● **Exercise aim**:
Go to the line below containing "(((m =? 128)%nat" and print exactly from there through the line containing "(** The text", both included. Print nothing else.

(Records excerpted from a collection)
'''
(** * PACaccounting-API: the time-ledger reconciliation engine

    A shallow embedding of the timesheet import pipeline of [timings.py]
    (duration parsing, technician resolution, sheet parsing, in-batch
    deduplication, the "replace this month" merge into the ledger, the
    guarded save) and of the company matcher of [relacao_tecnicos.py],
    followed by the properties proved about them.

    Conventions of the embedding.
    - Python [int] is [Z]; [str] is [string], the bytes of the text in
      UTF-8; [None] is the [None] of an [option].
    - A Python [dict] whose iteration order is observed by the code (the
      per-year company map) is an association list in insertion order; a
      [dict] or [set] that is only looked up, inserted into and deleted from
      is a [gmap] or [gset].
    - The in-memory ledger is typed: every path that builds it
      ([_normalizar_dados_timings_brutos], [_migrar_de_legacy_dict],
      [_adicionar_tempo_empresa], the manual endpoints) stores integer
      minutes under the keys ["meses"], ["extra_mensal"], ["apagado"] and,
      optionally, ["por_tecnico"].
    - The functions whose definition rests on the Unicode character database
      ([unicodedata.normalize], [str.casefold]) are parameters of the
      development: every theorem holds for any such normaliser.  ASCII
      renderings of them are given for the worked examples. *)

From stdpp Require Import gmap strings list fin_maps pretty sorting.
From Stdlib Require Import ZArith Lia Ascii String Floats.SpecFloat.

Local Open Scope string_scope.
Local Open Scope list_scope.
Local Open Scope Z_scope.

(** ** Python dictionaries that are iterated: insertion-ordered association lists *)

Section pydict.
Context {K V : Type} `{EqDecision K}.

(** [d.get(k)] *)
Fixpoint pd_get (k : K) (d : list (K * V)) : option V :=
  match d with
  | [] => None
  | (k', v) :: d' => if decide (k' = k) then Some v else pd_get k d'
  end.

(** In-place mutation of the value stored under [k]; nothing happens when
    the key is absent. *)
Fixpoint pd_alter (f : V → V) (k : K) (d : list (K * V)) : list (K * V) :=
  match d with
  | [] => []
  | (k', v) :: d' =>
      if decide (k' = k) then (k', f v) :: d' else (k', v) :: pd_alter f k d'
  end.

(** [d[k] = v]: an existing key keeps its position, a new key goes last. *)
Definition pd_set (k : K) (v : V) (d : list (K * V)) : list (K * V) :=
  match pd_get k d with
  | Some _ => pd_alter (λ _, v) k d
  | None => d ++ [(k, v)]
  end.

(** [x = d.setdefault(k, dflt)] followed by the in-place mutation [f] of [x]. *)
Definition pd_upsert (k : K) (dflt : V) (f : V → V) (d : list (K * V)) : list (K * V) :=
  match pd_get k d with
  | Some _ => pd_alter f k d
  | None => d ++ [(k, f dflt)]
  end.

(** [d.pop(k, None)] *)
Fixpoint pd_pop (k : K) (d : list (K * V)) : list (K * V) :=
  match d with
  | [] => []
  | (k', v) :: d' => if decide (k' = k) then d' else (k', v) :: pd_pop k d'
  end.

End pydict.

(** ** Python built-ins on text *)

Module Py.

Definition truthy (s : string) : bool := negb (String.eqb s "").

(** [a or b] on optional strings. *)
Definition or_ (a b : option string) : option string :=
  match a with
  | Some s => if truthy s then a else b
  | None => b
  end.

(** [str.isspace] on a character of one byte: TAB..CR, FS..US and the
    blank. *)
Definition isspace (c : ascii) : bool :=
  let n := nat_of_ascii c in
  ((9 <=? n)%nat && (n <=? 13)%nat) || ((28 <=? n)%nat && (n <=? 32)%nat).

(** [str.isspace] on the characters that UTF-8 writes in two bytes: U+0085
    and U+00A0. *)
Definition isspace2 (c b : ascii) : bool :=
  let n := nat_of_ascii c in
  let m := nat_of_ascii b in
  (n =? 194)%nat && ((m =? 133)%nat || (m =? 160)%nat).

(** [str.isspace] on the characters that UTF-8 writes in three bytes:
    U+1680, U+2000..U+200A, U+2028, U+2029, U+202F, U+205F and U+3000.  No
    character of four bytes is a blank. *)
Definition isspace3 (c b d : ascii) : bool :=
  let n := nat_of_ascii c in
  let m := nat_of_ascii b in
  let k := nat_of_ascii d in
  ((n =? 225)%nat && ((m =? 154)%nat && (k =? 128)%nat))
  || ((n =? 226)%nat
      && (((m =? 128)%nat
           && (((128 <=? k)%nat && (k <=? 138)%nat)
               || (k =? 168)%nat || (k =? 169)%nat || (k =? 175)%nat))
          || ((m =? 129)%nat && (k =? 159)%nat)))
  || ((n =? 227)%nat && ((m =? 128)%nat && (k =? 128)%nat)).

(** The text without the blank characters at its head; [um], [dois] and
    [tres] tell which characters of one, two and three bytes are blank. *)
Fixpoint lstrip_com (um : ascii → bool) (dois : ascii → ascii → bool)
    (tres : ascii → ascii → ascii → bool) (l : list ascii) : list ascii :=
  match l with
  | c :: l1 =>
      if um c then lstrip_com um dois tres l1
      else
        match l1 with
        | b :: l2 =>
            if dois c b then lstrip_com um dois tres l2
            else
              match l2 with
              | d :: l3 => if tres c b d then lstrip_com um dois tres l3 else l
              | [] => l
              end
        | [] => l
        end
  | [] => []
  end.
'''
● **Solution to this problem**:
      && (((m =? 128)%nat
           && (((128 <=? k)%nat && (k <=? 138)%nat)
               || (k =? 168)%nat || (k =? 169)%nat || (k =? 175)%nat))
          || ((m =? 129)%nat && (k =? 159)%nat)))
  || ((n =? 227)%nat && ((m =? 128)%nat && (k =? 128)%nat)).

(** The text without the blank characters at its head; [um], [dois] and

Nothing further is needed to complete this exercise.